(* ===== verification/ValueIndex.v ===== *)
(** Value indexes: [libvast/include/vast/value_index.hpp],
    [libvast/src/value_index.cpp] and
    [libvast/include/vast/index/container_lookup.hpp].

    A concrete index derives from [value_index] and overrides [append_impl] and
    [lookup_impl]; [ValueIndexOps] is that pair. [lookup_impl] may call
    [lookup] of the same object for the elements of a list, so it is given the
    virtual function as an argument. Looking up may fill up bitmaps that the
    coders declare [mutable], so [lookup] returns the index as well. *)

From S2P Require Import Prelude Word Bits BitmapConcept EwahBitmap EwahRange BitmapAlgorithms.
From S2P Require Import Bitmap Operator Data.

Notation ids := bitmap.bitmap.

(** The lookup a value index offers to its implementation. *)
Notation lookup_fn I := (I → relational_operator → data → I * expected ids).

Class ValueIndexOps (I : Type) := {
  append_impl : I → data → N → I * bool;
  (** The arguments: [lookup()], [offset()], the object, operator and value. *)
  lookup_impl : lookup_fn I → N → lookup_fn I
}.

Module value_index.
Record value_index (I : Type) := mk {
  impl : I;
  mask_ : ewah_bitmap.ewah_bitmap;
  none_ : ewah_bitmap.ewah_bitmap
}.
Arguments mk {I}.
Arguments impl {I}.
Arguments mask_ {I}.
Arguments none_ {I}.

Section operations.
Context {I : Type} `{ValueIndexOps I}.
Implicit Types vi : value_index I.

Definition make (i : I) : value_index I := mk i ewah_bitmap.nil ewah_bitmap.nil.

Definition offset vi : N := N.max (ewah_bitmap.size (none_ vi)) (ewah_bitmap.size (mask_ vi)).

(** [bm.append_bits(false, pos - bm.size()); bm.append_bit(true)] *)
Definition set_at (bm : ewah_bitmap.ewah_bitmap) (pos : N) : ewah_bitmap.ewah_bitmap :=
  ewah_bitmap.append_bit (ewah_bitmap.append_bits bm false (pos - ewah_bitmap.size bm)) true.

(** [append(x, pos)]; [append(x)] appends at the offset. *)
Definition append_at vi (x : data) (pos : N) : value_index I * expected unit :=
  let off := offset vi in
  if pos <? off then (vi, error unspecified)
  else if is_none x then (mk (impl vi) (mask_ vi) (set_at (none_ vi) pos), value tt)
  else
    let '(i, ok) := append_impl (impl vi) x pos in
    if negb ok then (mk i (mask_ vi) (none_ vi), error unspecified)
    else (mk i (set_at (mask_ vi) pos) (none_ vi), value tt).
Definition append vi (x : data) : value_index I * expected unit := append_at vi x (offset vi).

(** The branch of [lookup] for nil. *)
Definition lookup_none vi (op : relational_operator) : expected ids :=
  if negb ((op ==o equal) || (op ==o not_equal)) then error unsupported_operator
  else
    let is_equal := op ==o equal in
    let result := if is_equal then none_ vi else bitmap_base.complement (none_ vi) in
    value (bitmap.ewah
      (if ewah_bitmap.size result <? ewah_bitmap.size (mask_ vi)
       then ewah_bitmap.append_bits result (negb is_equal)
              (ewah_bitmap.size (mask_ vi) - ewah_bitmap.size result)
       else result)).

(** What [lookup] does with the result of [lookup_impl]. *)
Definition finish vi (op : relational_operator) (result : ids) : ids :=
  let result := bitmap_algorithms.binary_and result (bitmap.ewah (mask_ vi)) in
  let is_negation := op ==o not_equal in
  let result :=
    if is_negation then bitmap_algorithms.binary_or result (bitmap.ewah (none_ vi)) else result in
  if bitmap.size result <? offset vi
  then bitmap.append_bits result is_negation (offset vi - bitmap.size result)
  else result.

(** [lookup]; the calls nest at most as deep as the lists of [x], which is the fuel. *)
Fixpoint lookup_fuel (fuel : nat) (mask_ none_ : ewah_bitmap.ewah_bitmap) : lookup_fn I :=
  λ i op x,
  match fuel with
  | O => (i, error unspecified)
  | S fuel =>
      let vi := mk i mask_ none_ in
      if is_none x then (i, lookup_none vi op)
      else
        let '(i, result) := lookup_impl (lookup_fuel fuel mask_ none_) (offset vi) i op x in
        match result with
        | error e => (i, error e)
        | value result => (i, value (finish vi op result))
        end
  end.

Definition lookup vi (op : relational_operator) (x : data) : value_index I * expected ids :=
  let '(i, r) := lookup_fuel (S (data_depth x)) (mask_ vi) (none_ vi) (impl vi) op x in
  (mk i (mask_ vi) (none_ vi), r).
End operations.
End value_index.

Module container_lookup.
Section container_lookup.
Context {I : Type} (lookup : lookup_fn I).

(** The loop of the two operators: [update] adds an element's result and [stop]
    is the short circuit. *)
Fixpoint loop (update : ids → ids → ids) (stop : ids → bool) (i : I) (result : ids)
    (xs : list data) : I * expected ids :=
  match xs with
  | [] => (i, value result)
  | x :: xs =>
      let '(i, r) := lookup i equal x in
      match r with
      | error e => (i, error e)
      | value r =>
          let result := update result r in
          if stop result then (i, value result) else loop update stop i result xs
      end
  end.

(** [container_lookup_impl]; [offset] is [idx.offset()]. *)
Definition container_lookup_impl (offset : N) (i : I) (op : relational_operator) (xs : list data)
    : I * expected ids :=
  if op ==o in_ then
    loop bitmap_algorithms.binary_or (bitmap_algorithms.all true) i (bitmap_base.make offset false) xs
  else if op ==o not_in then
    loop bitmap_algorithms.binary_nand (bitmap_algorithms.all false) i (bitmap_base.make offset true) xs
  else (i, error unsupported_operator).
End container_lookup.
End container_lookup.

▶ [ABOUT THIS EXERCISE]
Search the records above for "Module" and copy every line that has it.

▶ [RESPONSE TO THIS EXERCISE]
Module value_index.
Module container_lookup.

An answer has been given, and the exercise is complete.